Previous pharmacogenetic investigations in epilepsy have revealed a number of positive associations. The first publication of note reported a correlation between the C3435T polymorphism in the ABCB1 gene and response to drug treatment (7). Subsequent studies, however, have failed to confirm this finding (8,9), and the current investigation, which presumably included some patients from the original report, did not reveal any association with maximally tolerated doses of AEDs. Other initially positive findings have, likewise, not been reproduced (10). The ability to confirm such data is essential, and the continuing failure to do so might bring into question the pharmacogenetic approaches that are currently used. Issues of ethnicity, population size, heterogeneity of epilepsy, gradations of response, likelihood of chance observation, and the undoubtedly limited contribution of a single SNP to outcome have all been mooted as potential contributory factors. There is little doubt that the current study needs to be reproduced for its findings to be validated. Even then, the authors acknowledge that the true effect of variant genotypes might become apparent only with a prospective evaluation of dosage, clinical effects, and serum drug concentrations in a large cohort of patients receiving AED monotherapy.
It is easy to adopt the role of devil's advocate and be dismissive about the quality of this investigation. However, conducting a suitably comprehensive pharmacogenetic study in a traditional clinical environment is inherently difficult. Patients are not closely monitored laboratory animals, heterogeneity is a common characteristic of epilepsy, and case notes are often the only means of data collection for necessarily large cohorts. The study reported by Tate and colleagues is an important investigation, which demonstrates both impressive scientific application and intriguing findings.
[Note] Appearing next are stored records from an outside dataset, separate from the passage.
(* ===== verification/Names.v ===== *)
(** * The portable namespace

    internal/store/names.go: one persistent spelling per case-folded path component.
    Unicode normalization and case folding are golang.org/x/text, a parameter here. *)

From S2P Require Import Prelude GoStrings FileMeta Database.

(** [norm.NFC.String(cases.Fold().String(norm.NFC.String(part)))] of one component. *)
Class NameFolding := foldKey : string -> string.

Definition bad_part (part : string) : bool := (part =s "") || (part =s ".") || (part =s "..").

Section Names.
Context `{NameFolding}.

(** The loop of [nameParts]: [folded] and [original] are the text so far. *)
Fixpoint nameParts_go (name folded original : string) (parts : list string) : result err (list (string * string)) :=
  match parts with
  | [] => Ok []
  | part :: rest =>
      if bad_part part then Err (EInvalidName name)
      else
        let key := foldKey part in
        let sep := if negb (original =s "") then "/" else "" in
        let original' := (original +:+ sep) +:+ part in
        let folded' := (folded +:+ sep) +:+ key in
        match nameParts_go name folded' original' rest with
        | Err e => Err e
        | Ok out => Ok ((folded', original') :: out)
        end
  end.

(** [func nameParts(name string) ([][2]string, error)] *)
Definition nameParts (name : string) : result err (list (string * string)) :=
  if negb (ValidString name) || (name =s "") then Err (EInvalidName name)
  else nameParts_go name "" "" (Split name "/").

(** One iteration of [bindName]: reserve the spelling, then compare with whoever holds it. *)
Definition bindPart (part : string * string) : St unit :=
  do! exec (upd_names (fun t => match t !! part.1 with
                                | Some _ => t
                                | None => <[part.1 := part.2]> t
                                end)) then
  let! actual := query (fun d => namespace_names d !! part.1) in
  match actual with
  | None => failS EDb
  | Some actual => if negb (actual =s part.2) then failS (ENameCollision part.2 actual) else retS tt
  end.

(** [func bindName(tx *sql.Tx, name string) error] *)
Definition bindName (name : string) : St unit :=
  let! parts := liftS (nameParts name) in
  forS bindPart parts.

Definition checkPart (part : string * string) : St unit :=
  let! actual := query (fun d => namespace_names d !! part.1) in
  match actual with
  | None => retS tt
  | Some actual => if negb (actual =s part.2) then failS (ENameCollision part.2 actual) else retS tt
  end.

(** [func (s *Store) CheckName(name string) error] *)
Definition CheckName (name : string) : St unit :=
  let! parts := liftS (nameParts name) in
  forS checkPart parts.

(** The paging loop of [migrateNames]: pages of a thousand names after the last one seen.
    Each page that is not empty moves [after] forward, so the table size bounds the pages. *)
Fixpoint migrate_pages (fuel : nat) (after : string) : St unit :=
  match fuel with
  | O => retS tt
  | S fuel' =>
      let! names := query (fun d => sql_limit 1000
                             (merge_sort String.le (base.filter (fun n => (after <s n) = true) (elements (dom (files d)))))) in
      match names with
      | [] => retS tt
      | _ => do! forS bindName names then migrate_pages fuel' (List.last names after)
      end
  end.

(** [func (s *Store) migrateNames() error] *)
Definition migrateNames : St unit :=
  transact (
    let! migrated := query (fun d => node_meta d !! "portable_names_v1") in
    match migrated with
    | Some _ => retS (false, tt)
    | None =>
        let! s := getS in (* the model's page bound *)
        do! migrate_pages (S (size (files (db s)))) "" then
        do! exec (upd_meta (fun t => <["portable_names_v1" := "1"]> t)) then
        retS (true, tt)
    end).
End Names.

(** ** Canonical names *)

Definition good_part (p : string) : Prop := bad_part p = false.
Definition canonical (name : string) : Prop :=
  ValidString name = true /\ name <> "" /\ Forall good_part (Split name "/").

(** The non-empty prefixes of a list, shortest first. *)
Fixpoint prefixes {A} (l : list A) : list (list A) :=
  match l with
  | [] => []
  | x :: r => [x] :: map (cons x) (prefixes r)
  end.

Lemma good_part_nonempty p : good_part p -> p <> "".
Proof. unfold good_part, bad_part. rewrite !orb_false_iff, !eqs_false. tauto. Qed.

Lemma Join_snoc l p sep : l <> [] -> Join (l ++ [p]) sep = (Join l sep +:+ sep) +:+ p.
Proof.
  induction l as [|x l IH]; [done|]. intros _. destruct l as [|y l].
  - simpl. by rewrite string_app_assoc.
  - change ((x :: y :: l) ++ [p])%list with (x :: ((y :: l) ++ [p]))%list.
    rewrite Join_cons by done. rewrite IH by done. rewrite (Join_cons x) by done.
    by rewrite !string_app_assoc.
Qed.

Lemma Join_nonempty l sep : l <> [] -> Forall (fun p => p <> "") l -> Join l sep <> "".
Proof.
  intros Hne Hl. destruct Hl as [|x [|y l] Hx Hl]; [done|done|].
  rewrite Join_cons by done. destruct x; [done|]. done.
Qed.

Section NameFacts.
Context `{NameFolding}.

Definition part_of (ps : list string) : string * string := (Join (map foldKey ps) "/", Join ps "/").

Lemma nameParts_go_ok name pre parts :
  Forall good_part pre -> Forall good_part parts ->
  nameParts_go name (Join (map foldKey pre) "/") (Join pre "/") parts =
  Ok (map (fun ps => part_of (pre ++ ps)) (prefixes parts)).
Proof.
  revert pre. induction parts as [|p parts IH]; intros pre Hpre Hparts; [done|]. simpl.
  inversion_clear Hparts as [|? ? Hp Hrest]. unfold good_part in Hp. rewrite Hp.
  assert (forall f, (Join (map f pre) "/" +:+ (if negb (Join pre "/" =s "") then "/" else "")) +:+ f p
            = Join (map f (pre ++ [p])) "/") as Hsnoc.
  { intros f. rewrite map_app. simpl. destruct pre as [|x pre']; [done|].
    rewrite Join_snoc by done.
    assert (Join (x :: pre') "/" =s "" = false) as ->; [|done]. apply eqs_false.
    apply Join_nonempty; [done|]. eapply Forall_impl; [exact Hpre|apply good_part_nonempty]. }
  rewrite (Hsnoc foldKey). specialize (Hsnoc id). rewrite !map_id in Hsnoc. simpl in Hsnoc.
  unfold id in Hsnoc. rewrite Hsnoc.
  rewrite IH; [|apply Forall_app; split; [done|by constructor]|done].
  f_equal. f_equal. rewrite map_map. apply map_ext. intros ps.
  by rewrite <- app_assoc.
Qed.

Lemma nameParts_go_bad name pre fo parts :
  ~ Forall good_part parts -> nameParts_go name fo pre parts = Err (EInvalidName name).
Proof.
  revert pre fo. induction parts as [|p parts IH]; intros pre fo Hbad; [by destruct Hbad|]. simpl.
  destruct (bad_part p) eqn:Hp; [done|]. rewrite IH; [done|].
  intros Hg. apply Hbad. by constructor.
Qed.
It is the first full publication of an association between a polymorphism in a gene encoding a primary AED target and the clinical use of first-line antiepileptic agents. The limitations of this study are evident and potentially confounding, the data and its interpretation should be considered with caution, and yet, in spite of these issues, the study represents another small step in the effort to unravel the pharmacogenetics of epilepsy.